1階部分はかなり広く間口をとっているにも関わらず、3階部分まで行くと人一人分の幅しかなくなります。吸い込まれるような不思議な魅力のあるこの作りは、まるでヨーロッパの旧市街にある路地裏のように、「この先になにがあるのかな、少し覗いてみようかな」なんて好奇心を刺激する作りになってます。  

 

 

 

 

そのまま2階へ上がった時にはこんな風景が見れます。円と長方形の組み合わせだけにも関わらず、空の切り取り方には非常に動きがあり見ていて飽きません。

 

 

 

 

 

 

ちなみにこの建物は商業施設として建てられており、1階はカフェ、2階は歯科医院、3階は事務所となっています。

 

 

 

1階はオープンテラスとなっていて、内から外を眺められます。

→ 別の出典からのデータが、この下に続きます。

(** * Google Drive replication plugin: a shallow embedding

    The development follows the TypeScript sources of the plugin
    [src/plugins/replication-google-drive]:
    - [downstream.ts]        ([fetchChanges], [fetchChangesFiles]),
    - [document-handling.ts] ([fetchDocumentContents] and its [fetchOne]),
    - [signaling.ts]         ([SignalingState], [readMessages],
                              [cleanupOldSignalingMessages]),
    - [index.ts]             ([replicateGoogleDrive]),
    and the push path ([upstream.ts]) as far as the unit tests pin it down.

    Network responses, random numbers and the order in which pending
    promises settle are inputs of the model; everything the code computes
    from them is a function that evaluates. *)

From Stdlib Require Import ZArith Lia Ascii String.
From stdpp Require Import gmap strings list sorting.

Local Open Scope string_scope.
Local Open Scope Z_scope.
Local Open Scope list_scope.

(** ** JavaScript values and helpers used by the plugin *)

Module JS.

(** What a call can throw. *)
Inductive error : Type :=
| RxFetchError (status : Z)   (* newRxFetchError(res) *)
| NotFalsyError               (* ensureNotFalsy(undefined | '' | 0 | null | false) *)
| JsonSyntaxError              (* JSON.parse of malformed text *)
| TypeError                   (* property read on null *)
| RxError (code : string).    (* newRxError(code) *)

(** A promise that has settled: fulfilled with a value or rejected. *)
Inductive result (A : Type) : Type :=
| Ok (a : A)
| Throw (e : error).
Arguments Ok {A} a.
Arguments Throw {A} e.

Definition bind {A B} (r : result A) (k : A -> result B) : result B :=
  match r with
  | Ok a => k a
  | Throw e => Throw e
  end.

Definition isOk {A} (r : result A) : bool :=
  match r with Ok _ => true | Throw _ => false end.

(** Parsed JSON. *)
#[warnings="-register-all"]
Inductive json : Type :=
| JNull
| JBool (b : bool)
| JNum (n : Z)
| JStr (s : string)
| JArr (l : list json)
| JObj (fields : list (string * json)).

(** ToBoolean on parsed JSON: [null], [false], [0] and [''] are falsy,
    arrays and objects are truthy. *)
Definition truthy (v : json) : bool :=
  match v with
  | JNull => false
  | JBool b => b
  | JNum n => negb (n =? 0)
  | JStr s => negb (String.eqb s "")
  | JArr _ | JObj _ => true
  end.

(** Modelled from the spec: [utils/index.ts] is not among the sources.
    As its name and its uses say, [ensureNotFalsy(v)] returns [v] when it
    is truthy and throws otherwise; here at the two types the plugin
    uses it. *)
Definition ensureNotFalsy (v : option json) : result json :=
  match v with
  | Some j => if truthy j then Ok j else Throw NotFalsyError
  | None => Throw NotFalsyError
  end.

Definition ensureNotFalsyStr (s : option string) : result string :=
  match s with
  | Some t => if String.eqb t "" then Throw NotFalsyError else Ok t
  | None => Throw NotFalsyError
  end.

(** Modelled from the spec: [lastOfArray] of [utils/index.ts], the last
    element of the array and [undefined] on [[]]. *)
Definition lastOfArray {A} (ar : list A) : option A := last ar.

(** [ar.slice(0, end)] for an integer [end]: a negative [end] counts
    from the back of the array. *)
Definition slice0 {A} (ar : list A) (end_ : Z) : list A :=
  let len := Z.of_nat (length ar) in
  let final := if end_ <? 0 then Z.max (len + end_) 0 else Z.min end_ len in
  take (Z.to_nat final) ar.

(** [ar.includes(x)] on an array of strings. *)
Definition includes (ar : list string) (x : string) : bool :=
  existsb (String.eqb x) ar.

(** [a === b] where [a : string | undefined] and [b : string]. *)
Definition strictEqStr (a : option string) (b : string) : bool :=
  match a with
  | Some t => String.eqb t b
  | None => false
  end.

(** [v.k] on parsed JSON: reading a property of [null] throws, a
    primitive or an array has no such property. *)
Fixpoint assoc (k : string) (fields : list (string * json)) : option json :=
  match fields with
  | [] => None
  | (k', v) :: rest => if String.eqb k k' then Some v else assoc k rest
  end.

Definition getField (k : string) (v : json) : result (option json) :=
  match v with
  | JNull => Throw TypeError
  | JObj fields => Ok (assoc k fields)
  | _ => Ok None
  end.

(** [s.split(sep)] for a one-character separator: never empty. *)
Fixpoint split (sep : Ascii.ascii) (s : string) : list string :=
  match s with
  | EmptyString => [EmptyString]
  | String c rest =>
      if Ascii.eqb c sep then EmptyString :: split sep rest
      else match split sep rest with
           | h :: t => String c h :: t
           | [] => [String c EmptyString]
           end
  end.

(** [Promise.all(ar.map(f))] when every [f] settles: the values in the
    order of [ar], or the rejection (of the first element that has one). *)
Fixpoint promiseAll {A B} (f : A -> result B) (ar : list A) : result (list B) :=
  match ar with
  | [] => Ok []
  | a :: rest =>
      bind (f a) (fun b => bind (promiseAll f rest) (fun bs => Ok (b :: bs)))
  end.

(** [Array.from({ length: n })]: ToLength clamps a negative length to 0. *)
Definition arrayLength (n : Z) : nat := Z.to_nat n.

End JS.
Import JS.

(** ** HTTP responses *)

Record Response (A : Type) : Type := mkResponse {
  status : Z;
  payload : A
}.
Arguments mkResponse {A} status payload.
Arguments status {A} r.
Arguments payload {A} r.

(** [res.ok]: the status is in the range 200..299. *)
Definition ok {A} (res : Response A) : bool :=
  (200 <=? status res) && (status res <=? 299).

(** ** Data model (google-drive-types.ts, init.ts) *)

(** Modelled from the spec: [google-drive-types.ts] is not among the
    sources.  The fields are the ones the code reads from a listing
    ([id], [name], [modifiedTime], [createdTime]); [modifiedTime] is
    optional, which is why [fetchChangesFiles] guards it with
    [ensureNotFalsy]. *)
Record DriveFileMetadata : Type := mkFile {
  id : string;
  name : string;
  modifiedTime : option string;
  createdTime : option string
}.

(** Checkpoint: [{ modifiedTime, docIdsWithSameModifiedTime }]. *)
Module Checkpoint.
Record t : Type := mk {
  modifiedTime : string;
  docIdsWithSameModifiedTime : list string
}.
End Checkpoint.
Abbreviation GoogleDriveCheckpointType := Checkpoint.t.

(** The cached ids of [init.ts]. *)
Record DriveStructure : Type := mkDriveStructure {
  rootFolderId : string;
  docsFolderId : string;
  signalingFolderId : string;
  transactionFileId : string;
  blockerFileId : string;
  walFileId : string
}.

(** Timestamps are RFC 3339 strings in one fixed format, on which the
    chronological order is the lexicographic one. *)
Definition timeLe (a b : string) : Prop := String.leb a b = true.

(** ** document-handling.ts *)

Module DocumentHandling.

(** The body of a media download, as [res.text()] and [JSON.parse] see
    it: the empty text, a text that parses, or a text that does not. *)
Inductive Body : Type :=
| EmptyText
| JsonText (v : json)
| MalformedText.

(** [text ? JSON.parse(text) : undefined] *)
Definition parseBody (b : Body) : result (option json) :=
  match b with
  | EmptyText => Ok None
  | JsonText v => Ok (Some v)
  | MalformedText => Throw JsonSyntaxError
  end.

(** [[429, 500, 502, 503, 504].includes(res.status)] *)
Definition retryStatus (st : Z) : bool :=
  existsb (Z.eqb st) [429; 500; 502; 503; 504].

(** What one call of [fetchOne] did: how it settled, the backoff delays
    it slept (in ms, oldest first) and the number of requests it sent. *)
Record Download : Type := mkDownload {
  outcome : result (option json);
  slept : list Z;
  requests : nat
}.

Section FetchOne.

(** [fetch fileId attempt] is the response to the request that
    [fetchOne(fileId, attempt)] sends; [jitter fileId attempt] is the value
    of [Math.floor(Math.random() * 200)] drawn in that call. *)
Variable fetch : string -> nat -> Response Body.
Variable jitter : string -> nat -> Z.

(** How [fetchOne] settles on a response it does not retry:
    [if (!res.ok) throw ...; return text ? JSON.parse(text) : undefined]. *)
Definition settleOn (res : Response Body) : result (option json) :=
  if negb (ok res) then Throw (RxFetchError (status res))
  else parseBody (payload res).

Fixpoint fetchOne_rec (fuel : nat) (fileId : string) (attempt : nat) : Download :=
  let res := fetch fileId attempt in
  if retryStatus (status res) && (attempt <? 4)%nat then
    match fuel with
    | S fuel' =>
        let backoffMs := 250 * 2 ^ Z.of_nat attempt + jitter fileId attempt in
        (* await sleep(backoffMs); return fetchOne(fileId, attempt + 1); *)
        let next := fetchOne_rec fuel' fileId (attempt + 1) in
        mkDownload (outcome next) (backoffMs :: slept next) (S (requests next))
    | O => mkDownload (settleOn res) [] 1
    end
  else mkDownload (settleOn res) [] 1.

(** The recursion of the source is on [attempt + 1] and stops at 4, so
    [4 - attempt] unfoldings are all it needs. *)
Definition fetchOne (fileId : string) (attempt : nat) : Download :=
  fetchOne_rec (4 - attempt) fileId attempt.

(** What a download that starts at [attempt] does: the requests it
    sends, the delays it sleeps, how it settles and why it stops. *)
Record Policy (fileId : string) (attempt : nat) (d : Download) : Prop := mkPolicy {
  policy_requests :
      (1 <= requests d)%nat
      /\ (attempt + requests d <= Nat.max 5 (attempt + 1))%nat;
  policy_sleeps : (length (slept d) + 1 = requests d)%nat;
  policy_delay : forall k delay, slept d !! k = Some delay ->
      retryStatus (status (fetch fileId (attempt + k))) = true
      /\ delay = 250 * 2 ^ Z.of_nat (attempt + k) + jitter fileId (attempt + k)%nat;
  policy_outcome :
      outcome d = settleOn (fetch fileId (attempt + requests d - 1));
  policy_stop : (attempt + requests d < 5)%nat ->
      retryStatus (status (fetch fileId (attempt + requests d - 1))) = false
}.

(** *** The worker pool of [fetchDocumentContents] *)

(** A worker is suspended at [await fetchOne(fileIds[i])], has returned,
    or has thrown. *)
Inductive Worker : Type :=
| Awaiting (i : nat)
| Returned
| Rejected (e : error).

Record Pool : Type := mkPool {
  nextIndex : nat;
  ordered : list (option json);      (* [new Array(n)]: a hole is [None] *)
  byId : gmap string json;
  workers : list Worker
}.

Variable fileIds : list string.

(** [const i = nextIndex++; if (i >= fileIds.length) return;] and on to
    the next [await]. *)
Definition claim (p : Pool) : Pool * Worker :=
  let i := nextIndex p in
  let p' := mkPool (S i) (ordered p) (byId p) (workers p) in
  if (length fileIds <=? i)%nat then (p', Returned) else (p', Awaiting i).

Definition setWorker (w : nat) (wk : Worker) (p : Pool) : Pool :=
  mkPool (nextIndex p) (ordered p) (byId p) (<[w := wk]> (workers p)).

(** [Array.from({ length: concurrency }, () => worker())]: each worker
    runs up to its first [await] before the next one is created. *)
Fixpoint spawn (n : nat) (p : Pool) : Pool :=
  match n with
  | O => p
  | S n' =>
      let '(p1, wk) := claim p in
      spawn n' (mkPool (nextIndex p1) (ordered p1) (byId p1) (workers p1 ++ [wk]))
  end.

(** Worker [w] is resumed with the settled [fetchOne]:
    [ordered[i] = ensureNotFalsy(doc); byId[fileId] = doc;] and the loop
    goes round. *)
Definition resume (w : nat) (p : Pool) : Pool :=
  match workers p !! w with
  | Some (Awaiting i) =>
      match fileIds !! i with
      | Some fileId =>
          match bind (outcome (fetchOne fileId 0)) ensureNotFalsy with
          | Throw e => setWorker w (Rejected e) p
          | Ok doc =>
              let p1 := mkPool (nextIndex p) (<[i := Some doc]> (ordered p))
                               (<[fileId := doc]> (byId p)) (workers p) in
              let '(p2, wk) := claim p1 in
              setWorker w wk p2
          end
      | None => p
      end
  | _ => p
  end.

Definition isAwaiting (wk : Worker) : bool :=
  match wk with Awaiting _ => true | _ => false end.

Fixpoint firstRejection (ws : list Worker) : option error :=
  match ws with
  | [] => None
  | Rejected e :: _ => Some e
  | _ :: ws' => firstRejection ws'
  end.

(** The positions of the workers that wait for a download. *)
Fixpoint awaitingFrom (w : nat) (ws : list Worker) : list nat :=
  match ws with
  | [] => []
  | wk :: ws' =>
      if isAwaiting wk then w :: awaitingFrom (S w) ws' else awaitingFrom (S w) ws'
  end.

Definition awaiting (p : Pool) : list nat := awaitingFrom 0 (workers p).

(** [Promise.all] over the workers: rejected as soon as one worker has
    thrown, fulfilled once every worker has returned, pending otherwise. *)
Definition settled (p : Pool) : option (result Pool) :=
  match firstRejection (workers p) with
  | Some e => Some (Throw e)
  | None => if forallb (fun wk => negb (isAwaiting wk)) (workers p)
            then Some (Ok p) else None
  end.

(** The event loop: while the pool is pending, the download of one of
    the waiting workers settles and that worker runs to its next
    [await].  Which one is the schedule's choice: [sched k] picks among
    the waiting workers at step [k]. *)
Fixpoint runPool (fuel : nat) (sched : nat -> nat) (k : nat) (p : Pool)
  : option (result Pool) :=
  match settled p with
  | Some r => Some r
  | None =>
      match fuel with
      | O => None
      | S fuel' =>
          let aw := awaiting p in
          match aw !! (sched k mod length aw)%nat with
          | Some w => runPool fuel' sched (S k) (resume w p)
          | None => None
          end
      end
  end.

(** [fetchDocumentContents(options, fileIds, concurrency)]: every
    download is one step of the loop, so [fileIds.length] steps are all
    it can take.  [None] would be a promise that never settles. *)
Definition fetchDocumentContents (concurrency : Z) (sched : nat -> nat)
  : option (result Pool) :=
  let p0 := mkPool 0 (replicate (length fileIds) None) ∅ [] in
  runPool (length fileIds) sched 0 (spawn (arrayLength concurrency) p0).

この壁の抜き方も秀逸で、日本の格子のような役目を果たしており、開放感を損なうことなく外からの視線を遮ることに成功しています。 

 

 

 

 

 

 

それと忘れてはならないのが、この壁に映る陰。打ちっ放しの壁に映る木々の陰のうつろいや、人の陰はまるで無声映画を見ているような気分にさせてくれます。

 

 

 

 

 

建物自体はこじんまりとしていて、さらに中の空間を小さく区切っているにも関わらず、どこへいても開放感を失わないのがさすがな建物でした。以前から『B-Lock北山』の前を通ることはあったのですが、実際に訪れて中に入ってから感じることもあり、改めて色んなものを自分の目と足で確認しにいくことの重要性を思い出すよいきっかけとなりました。みなさまも『B-Lock北山』の前を通ることがあればぜひ一度覗いてみてください。